Need help with T1 line with multiple static IP addresses and Windows routing
Posted on 2008-10-05
I have a T1 line that has 6 available public addresses adn I am trying to setup two distinct routers that connect to a Windows 2003 Active Directory domain. However, only only one router at once can access the internal Windows domain depending on the gateway I assign to the server that is acting as a main gateway. I tried two different approaches without any luck. Here they are:
Scenario 1: Router 1 has a public address of xxx.xxx.xxx.203 and a private address of 172.16.16.1. Router 1 also have forwarded ports 3389 and 1723 to my main Windows server 172.16.16.4. Router 2 has a public address of xxx.xxx.xxx.204 and a private address of 172.16.16.2. Router 2 also have forwarded ports 3389 and 1723 to my main Windows server 172.16.16.4. Both routers are connected into the same internal segment, along with the server (in a unique switch) The Windows server uses 172.16.16.1 for a gateway and also has routing and remote access activated (including ip routing). Result: I can only access this server (Remote Desktop and pptp) by using connection to router 1. Router 2 won't accept connections. However, both routers can be ping successfully from an internal and remote location (with their respective public and private address).

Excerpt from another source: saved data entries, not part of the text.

(** With hashes of 4K pages: the hashes of the pieces are those in the slots. *)
Lemma small_clean : pageshift m cd = 12 -> csb_hash_firstlevel_pageshift o = 0 -> cs_digest_size h = cs_size h ->
  cdv m cd "codeLimit" <= cdv m cd "nCodeSlots" * 4096 ->
  (clean PAGE_SHIFT MACH_ASSERT m o P data <-> covered /\ span m (cd + cdv m cd "hashOffset" + P * (Z.of_nat (pieces PAGE_SHIFT) * cs_size h))
       (Z.of_nat (pieces PAGE_SHIFT) * cs_size h) = digests_of h (pieces PAGE_SHIFT) data).
Proof.
  intros Hsh Hlevel Hfull Hslots. pose proof (pieces_size V) as [Hk Hk4]. pose proof V as [Hdg Hs Hby Hmap Hsz Ha Hend _ Hh].
  pose proof (valid_wf V) as Hsig. pose proof (hash_sizes sha1 sha256 sha384 m cd h Hh) as [Hz _].
  set (k := pieces PAGE_SHIFT) in *.
  assert (pagesize m cd = 4096) as Eps by (unfold pagesize; by rewrite Hsh).
  assert (forall i, piece_page PAGE_SHIFT m cd P i = P * Z.of_nat k + i) as Epage.
  { intros i. unfold piece_page. rewrite Eps, <- Hk. replace (P * (Z.of_nat k * 4096) + i * 4096) with ((P * Z.of_nat k + i) * 4096) by lia.
    apply Z.div_mul. lia. }
  rewrite digests_match; [| lia | intros x; rewrite <- Hfull; apply (digest_length sha1 sha256 sha384 m cd Hdg h Hh)].
  destruct (validate_page_spec PAGE_SHIFT MACH_ASSERT sha1 sha256 sha384 m Hby addr size Hmap ltac:(lia) Ha Hend cd ent der Hsig
    ltac:(lia) Hdg h Hh Hplain ltac:(by rewrite Eps) base P data Hbase HP ltac:(lia) Hdata o Hpages Hlevel) as (r & Hr & Hbits).
  unfold clean. rewrite (pg_base _ _ _ _ _ _ _ Hpages).
  assert (covered -> forall i, 0 <= i < Z.of_nat k -> piece_bits PAGE_SHIFT m cd h P data i = (true, negb (piece_good PAGE_SHIFT m cd h P data i), false) /\
    (piece_good PAGE_SHIFT m cd h P data i = true <-> span m (cd + cdv m cd "hashOffset" + P * (Z.of_nat k * cs_size h) + i * cs_size h) (cs_size h) =
       take (Z.to_nat (cs_size h)) (cs_digest h (take 4096 (drop (Z.to_nat (i * 4096)) data))))) as Hpiece.
  { intros Hc i Hi. unfold piece_bits, piece_covered, piece_short, piece_good, page_good, code_slot. rewrite Epage.
    unfold signed_bytes. rewrite Eps.
    rewrite (proj2 (Z.ltb_lt _ _)) by nia. rewrite Z.min_l by nia. rewrite (proj2 (Z.ltb_ge _ _)) by lia. cbn [andb]. split; [done |].
    rewrite bool_decide_eq_true. replace ((P * Z.of_nat k + i) * 4096 - P * PAGE_SIZE PAGE_SHIFT) with (i * 4096) by lia.
    replace (cd + cdv m cd "hashOffset" + (P * Z.of_nat k + i) * cs_size h) with
      (cd + cdv m cd "hashOffset" + P * (Z.of_nat k * cs_size h) + i * cs_size h) by lia. done. }
  assert (PAGE_SIZE PAGE_SHIFT / 4096 = Z.of_nat k) as Ek by (rewrite <- Hk; by apply Z.div_mul).
  rewrite Ek in *. split.
  - intros (r' & Hr' & Hb'). rewrite Hr in Hr'. injection Hr' as <-.
    assert (covered) as Hc.
    { destruct (decide covered) as [| Hn]; [done |]. exfalso. specialize (Hb' 0 ltac:(lia)). rewrite Hbits in Hb' by lia.
      unfold piece_bits, piece_covered in Hb'. rewrite Epage, Eps in Hb'. pose proof (beyond_limit Hn).
      rewrite (proj2 (Z.ltb_ge _ _)) in Hb' by lia. done. }
    split; [done |]. intros i Hi. apply Hpiece; [done | done |]. specialize (Hb' i Hi). rewrite Hbits, (proj1 (Hpiece Hc i Hi)) in Hb' by lia.
    by destruct (piece_good _ _ _ _ _ _ _).
  - intros [Hc Hall]. exists r. split; [done |]. intros i Hi. rewrite Hbits, (proj1 (Hpiece Hc i Hi)) by lia.
    by rewrite (proj2 (proj2 (Hpiece Hc i Hi)) (Hall i Hi)).
Qed.

(** With hashes of hashes: the hash of the hashes of the pieces is that in the slot. *)
Lemma level_clean : pageshift m cd = PAGE_SHIFT -> csb_hash_firstlevel_pageshift o = 12 ->
  cdv m cd "codeLimit" <= cdv m cd "nCodeSlots" * PAGE_SIZE PAGE_SHIFT ->
  (clean PAGE_SHIFT MACH_ASSERT m o P data <-> covered /\
     code_slot m cd h P = take (Z.to_nat (cs_size h)) (cs_digest h (digests_of h (pieces PAGE_SHIFT) data))).
Proof.
  intros Hw Hlevel Hslots. pose proof (pieces_size V) as [Hk Hk4]. pose proof uncovered_not_clean as Hun.
  destruct (decide covered) as [Hc | Hn]; [| tauto].
  pose proof (level_page V MACH_ASSERT Hplain Hw Hslots o base P data Hpages Hlevel Hbase HP Hdata Hc) as Hr. unfold level_good in Hr.
  unfold clean. rewrite (pg_base _ _ _ _ _ _ _ Hpages), Hr.
  assert (PAGE_SIZE PAGE_SHIFT / 4096 = Z.of_nat (pieces PAGE_SHIFT)) as -> by (rewrite <- Hk; by apply Z.div_mul).
  case_bool_decide as E; split.
  - done.
  - intros _. eexists. split; [reflexivity |]. intros i Hi. unfold bits_at. cbn [pb_validated pb_tainted pb_nx].
    by rewrite all_true_bit, Z.bits_0 by lia.
  - intros (r & [= <-] & Hb). specialize (Hb 0 ltac:(lia)). unfold bits_at in Hb. cbn [pb_validated pb_tainted pb_nx] in Hb.
    by rewrite all_true_bit in Hb by lia.
  - by intros [_ ?].
Qed.
End verdicts.

(** ** The conversion *)

Section setup.
Context {PAGE_SHIFT : Z} {sha1 sha256 sha384 : bytes -> bytes} {m : mem} {addr size cd ent der : Z} {h : cs_hash}.
Context (V : valid_signature PAGE_SHIFT sha1 sha256 sha384 m addr size cd ent der h) (MACH_ASSERT : bool) `{SigAllocLaws}.
Context (b : cs_blob) (base : Z) (Hb : describes addr size cd ent der h b) (Hpages : pages_of m addr size cd h b base).
Context (Hlevel : csb_hash_firstlevel_pageshift b = 0) (Hcv : pageshift m cd = PAGE_SHIFT \/ convertible m cd h).

(** The signatures that are converted: those of platform binaries for smaller pages, when slots
    and limit are whole numbers of kernel pages. *)
Record eligible : Prop := {
  el_platform : csb_platform_binary b = true;
  el_team : csb_teamid b = 0;
  el_small : pageshift m cd = 12 /\ 12 < PAGE_SHIFT;
  el_slots : cdv m cd "nCodeSlots" mod Z.of_nat (pieces PAGE_SHIFT) = 0;
  el_limit : cdv m cd "codeLimit" mod PAGE_SIZE PAGE_SHIFT = 0;
}.

Lemma supports_spec fuel : exists s, ubc_cs_supports_multilevel_hash PAGE_SHIFT fuel m b = Ret s /\ (s = true <-> eligible).
Proof.
  pose proof V as [Hdg Hs Hby Hmap Hsz Ha Hend _ Hh]. pose proof (valid_wf V) as Hsig. pose proof (pieces_size V) as [Hk Hk4].
  unfold ubc_cs_supports_multilevel_hash. rewrite (pg_cd _ _ _ _ _ _ _ Hpages), (pg_shift _ _ _ _ _ _ _ Hpages).
  destruct (csb_platform_binary b) eqn:Ep; cbn [negb orb]; [| eexists; split; [done |]; split; [done | intros []; congruence]].
  destruct (Z.eqb_spec (csb_teamid b) 0) as [Et | Et]; cbn [negb]; [| eexists; split; [done |]; split; [done | by intros []]].
  destruct (Z.leb_spec PAGE_SHIFT (pageshift m cd)) as [| Hlt]; [eexists; split; [done |]; split; [done | intros []; lia] |].
  assert (pageshift m cd = 12) as E12.
  { destruct (cdo_page _ _ _ _ _ _ _ (cd_wf PAGE_SHIFT sha1 sha256 sha384 m Hby addr size cd ent der Hsig)) as [E | E]; [done |].
    unfold pageshift in Hlt. lia. }
  destruct Hcv as [? | Hcv']; [lia |].
  rewrite !(sig_cd32 PAGE_SHIFT sha1 sha256 sha384 m Hby addr size Hmap cd ent der Hsig) by done. cbn [mbind outcome_bind].
  rewrite (sig_scatter_offset PAGE_SHIFT sha1 sha256 sha384 m Hby addr size Hmap cd ent der Hsig), (cv_plain Hcv'). cbn [mbind outcome_bind].
  rewrite E12 in *. unfold pieces in *.
  assert (Z.shiftr (PAGE_SIZE PAGE_SHIFT - 1) 12 = 2 ^ (PAGE_SHIFT - 12) - 1) as ->
    by (assert (PAGE_SHIFT = 13 \/ PAGE_SHIFT = 14) as [-> | ->] by lia; reflexivity).
  unfold PAGE_SIZE in *. rewrite !land_ones_mod by lia.
  destruct (Z.eqb_spec (cdv m cd "nCodeSlots" mod 2 ^ (PAGE_SHIFT - 12)) 0) as [E0 | E0]; cbn [negb mbind outcome_bind Z.eqb];
    (eexists; split; [reflexivity |]); split; try done.
  - intros E%Z.eqb_eq. by split; [..| unfold pieces; rewrite Z2Nat.id by (apply Z.pow_nonneg; lia) |].
  - intros [_ _ _ _ E]. by apply Z.eqb_eq.
  - intros [_ _ _ E _]. unfold pieces in E. by rewrite Z2Nat.id in E by (apply Z.pow_nonneg; lia).
Qed.

(** The hashes in the slots of page [P], and those of its content. *)
Definition stored_hashes (P : Z) : bytes :=
  span m (cd + cdv m cd "hashOffset" + P * (Z.of_nat (pieces PAGE_SHIFT) * cs_size h))
    (Z.of_nat (pieces PAGE_SHIFT) * cs_size h).

Context (Hsmall : size < 2 ^ 27) (Hroom : forall k, 0 < k < 2 ^ 31 -> kalloc_data_tag m k <> 0).

(** Why nothing changes: the signature is not of this kind, it has a CMS blob but no first code
    directory, or the new signature does not pass validation. *)
Definition unconverted (e : Z) : Prop :=
  (e = 0 /\ ~ eligible) \/ (eligible /\ (e = EINVAL /\ kept_parts m b = Ret None \/ e = EBADEXEC)).

(** Nothing changes, or the signature is converted. *)
Lemma setup_spec : exists e b' m', setup_multilevel_hashing PAGE_SHIFT MACH_ASSERT sha1 sha256 sha384 m b = Ret (e, b', m') /\
  ((b' = b /\ (forall x, m' x = m x) /\ unconverted e) \/
   (e = 0 /\ eligible /\
    exists sb total new_cd ent' der', b' = with_signature PAGE_SHIFT b sb total new_cd der' 0 (cdv m cd "codeLimit") /\
      converted PAGE_SHIFT sha1 sha256 sha384 m addr size cd h sb total new_cd ent' der' m')).
Proof.
  unfold setup_multilevel_hashing. destruct (supports_spec (Z.to_nat (csb_mem_size b))) as (s & -> & Hs). cbn [mbind outcome_bind].
  destruct s; cbn [negb].
  2:{ eexists _, _, _. split; [reflexivity |]. left. split_and!; [done | done |]. left. split; [done |]. by intros ?%Hs. }
  pose proof (proj1 Hs eq_refl) as Hel. pose proof Hel as [_ _ [E12 Hlt] _ _]. destruct Hcv as [? | Hcv']; [lia |].
  destruct (convert_spec V MACH_ASSERT b Hb ltac:(by rewrite (pg_shift _ _ _ _ _ _ _ Hpages)) Hlt Hsmall Hroom Hcv')
    as (e & b' & m' & -> & [(He & -> & Hm) | (-> & Hco)]); (eexists _, _, _; split; [reflexivity |]);
    [left; split_and!; [done | done | by right] | right; by split_and!].
Qed.

Context (Hslots : cdv m cd "codeLimit" <= cdv m cd "nCodeSlots" * pagesize m cd) (Hbase : 0 <= base < 2 ^ 61).

(** The object of a converted signature checks the pages of the same code. *)
Lemma converted_pages sb total new_cd ent' der' m' : 12 < PAGE_SHIFT -> pageshift m cd = 12 ->
  cdv m cd "codeLimit" mod PAGE_SIZE PAGE_SHIFT = 0 ->
  converted PAGE_SHIFT sha1 sha256 sha384 m addr size cd h
    sb total new_cd ent' der' m' ->
  pages_of m' sb total new_cd h (with_signature PAGE_SHIFT b sb total new_cd der' 0 (cdv m cd "codeLimit")) base /\ cd_scatter m' new_cd = 0 /\
  cdv m' new_cd "codeLimit" = cdv m cd "codeLimit".
Proof.
  intros Hlt E12 Hal [V' _ _ _ Hf Hns Hps Hh']. pose proof (pieces_size V) as [Hk Hk4]. destruct Hcv as [? | Hcv']; [lia |].
  assert (cd_scatter m' new_cd = 0) as Hsc.
  { unfold cd_scatter. rewrite !Hf by (rewrite !elem_of_cons; tauto). exact (cv_plain Hcv'). }
  assert (cdv m' new_cd "codeLimit" = cdv m cd "codeLimit") as El by (rewrite !Hf by (rewrite !elem_of_cons; tauto); done).
  split_and!; [| done | done]. destruct Hpages as [P1 P2 P3 P4 P5 P6 P7 P8 P9]. split; cbn [with_signature csb_start_offset csb_end_offset csb_base_offset csb_mem_offset csb_hash_pageshift csb_hashtype]; try done.
  - unfold cover_start. by rewrite Hsc.
  - unfold cover_end, pagesize. rewrite El, Hps. fold (PAGE_SIZE PAGE_SHIFT).
    set (L := cdv m cd "codeLimit") in *. pose proof (Z.div_mod L (PAGE_SIZE PAGE_SHIFT) ltac:(lia)) as E. rewrite Hal, Z.add_0_r in E.
    replace (L + PAGE_SIZE PAGE_SHIFT - 1) with
      (PAGE_SIZE PAGE_SHIFT - 1 + L / PAGE_SIZE PAGE_SHIFT * PAGE_SIZE PAGE_SHIFT) by lia.
    rewrite Z.div_add, Z.div_small by lia. lia.
Qed.

Lemma converted_verdict sb total new_cd ent' der' m' P data : 12 < PAGE_SHIFT -> pageshift m cd = 12 ->
  cdv m cd "nCodeSlots" mod Z.of_nat (pieces PAGE_SHIFT) = 0 -> cdv m cd "codeLimit" mod PAGE_SIZE PAGE_SHIFT = 0 ->
  converted PAGE_SHIFT sha1 sha256 sha384 m addr size cd h
    sb total new_cd ent' der' m' ->
  0 <= P < 2 ^ 32 -> zlen data = PAGE_SIZE PAGE_SHIFT ->
  let computed := digests_of h (pieces PAGE_SHIFT) data in
  let covered := (P + 1) * PAGE_SIZE PAGE_SHIFT <= cdv m cd "codeLimit" in
  (clean PAGE_SHIFT MACH_ASSERT m b P data <-> covered /\ stored_hashes P = computed) /\
  (clean PAGE_SHIFT MACH_ASSERT m' (with_signature PAGE_SHIFT b sb total new_cd der' 0 (cdv m cd "codeLimit")) P data <->
     covered /\ cs_digest h (stored_hashes P) = cs_digest h computed).
Proof.
  intros Hlt E12 Hsl Hal Hco HP Hdata computed covered. pose proof (pieces_size V) as [Hk Hk4].
  destruct Hcv as [? | [_ Hplain Hfull]]; [lia |].
  destruct (converted_pages _ _ _ _ _ _ Hlt E12 Hal Hco) as (Hpg & Hsc & El). pose proof Hco as [V' _ _ _ Hf Hns Hps Hch].
  assert (pagesize m cd = 4096) as Eps by (unfold pagesize; by rewrite E12). rewrite Eps in Hslots.
  assert (2 ^ conv_shift (PAGE_SHIFT := PAGE_SHIFT) = Z.of_nat (pieces PAGE_SHIFT)) as E2.
  { unfold pieces, conv_shift. rewrite Z2Nat.id; [done |]. apply Z.pow_nonneg. lia. }
  pose proof V as [Hdg _ _ _ _ _ _ _ Hh].
  assert (cdv m' new_cd "nCodeSlots" * Z.of_nat (pieces PAGE_SHIFT) = cdv m cd "nCodeSlots") as En.
  { rewrite Hns. unfold new_slots. rewrite E2. pose proof (Z.div_mod (cdv m cd "nCodeSlots") (Z.of_nat (pieces PAGE_SHIFT)) ltac:(lia)). lia. }
  split; [apply (small_clean V MACH_ASSERT Hplain Hal b base P data Hpages Hbase HP Hdata E12 Hlevel Hfull Hslots) |].
  rewrite (level_clean V' MACH_ASSERT Hsc ltac:(by rewrite El) _ base P data Hpg Hbase HP Hdata Hps).
  2:{ cbn [with_signature csb_hash_firstlevel_pageshift]. by rewrite (pg_shift _ _ _ _ _ _ _ Hpages). }
  2:{ rewrite El, <- Hk. lia. }
  rewrite El. fold covered. assert (covered -> code_slot m' new_cd h P = cs_digest h (stored_hashes P)) as Ecs.
  { intros Hc. rewrite Hch; [unfold stored_hashes, group; by rewrite E2, (Z.mul_comm (cs_size h)) |]. rewrite <- Hns.
    split; [lia |]. unfold covered in Hc. apply Z.le_succ_l, (Z.mul_le_mono_pos_r _ _ (PAGE_SIZE PAGE_SHIFT)); lia. }
  assert (take (Z.to_nat (cs_size h)) (cs_digest h computed) = cs_digest h computed) as Et.
  { apply take_ge. pose proof (digest_length sha1 sha256 sha384 m cd Hdg h Hh computed). unfold zlen in *. lia. }
  fold computed. rewrite Et. split; intros [Hc E]; (split; [done |]); rewrite Ecs in * by done; done.
Qed.
End setup.
Arguments stored_hashes : clear implicits.
Arguments eligible : clear implicits.
Arguments unconverted : clear implicits.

Scenario 2: I made a variant to the scenario above where I created two separate segments (172.16.16 and 172.16.17 and assigned each of the routers an address in each segment, with same public addresses as above). Router 1 now has private address 172.16.16.1 and router 2 has private address 126.96.36.199. A second network card was installed into the Windows server. Windows server now has 2 ip addresses: 172.16.16.4 and 172.16.17.4. Default gateway on server is 172.16.16.1. Router 1 now forwards ports to 172.16.16.4 while router 2 forwards ports to 172.16.17.4. Windows server is running Routing an remote access (with IP routing). Result: same as above. I can only connect through router that the server is using as a default gateway. If I change default gateway on server to router 2, then only router 2 can access RDP and pptp.

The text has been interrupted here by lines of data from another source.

(* ===== verification/CodeSignSettle.v ===== *)
(** * Code signatures: from a validated signature to an attachable object

    The checks [ubc_cs_blob_add] makes on one object, in their order: main binary, policy,
    hashes of hashes, constraint blobs, team, coverage.  They return on every validated
    signature; the object they end with stands for the same code, in memory of its own. *)

From stdpp Require Import base list strings gmap.
From Stdlib Require Import ZArith Lia.
From S2P Require Import Prelude XzsfsCore Memory Kernel CodeSign CodeSignProofs CodeSignPage CodeSignAuth CodeSignFrame Amfi AmfiProofs CodeSignBlob CodeSignMulti CodeSignLevels CodeSignLocal.

(** A test of one bit. *)
Lemma land_bit f k : 0 <= k -> (Z.land f (2 ^ k) =? 0) = negb (Z.testbit f k).
Proof.
  intros Hk. destruct (Z.testbit f k) eqn:E.
  - apply Z.eqb_neq. intros H. apply (f_equal (fun v => Z.testbit v k)) in H. by rewrite Z.land_spec, E, Z.pow2_bits_true, Z.bits_0 in H by lia.
  - apply Z.eqb_eq, Z.bits_inj'. intros n Hn. rewrite Z.land_spec, Z.bits_0, Z.pow2_bits_eqb by lia.
    destruct (Z.eqb_spec k n) as [<- |]; [by rewrite E | apply andb_false_r].
Qed.

(** ** Checks of one object *)

Section checks.
Context (PAGE_SHIFT : Z) (sha1 sha256 sha384 : bytes -> bytes) (m : mem) (b : cs_blob).
Context (Hb : backed PAGE_SHIFT sha1 sha256 sha384 m b).

(** A code directory, if there is one, that says the code is a main binary. *)
Definition main_segment (r : option Z) : Prop :=
  exists c, r = Some c /\ CS_SUPPORTSEXECSEG <= cdv m c "version" /\ Z.testbit (be m (c + 84)) 0 = true.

Question: Why can't I access remotely the same server at once by using the two routers with two separate public addresses when I can ping successfully both routers from both external and internal locations (with their respective public and private address)? Some route missing somewhere? What is the benefit of having multiple public static addresses in this context?
Note: I am trying to establish a proof of concept for a scenario where I will need to use two distinct routers.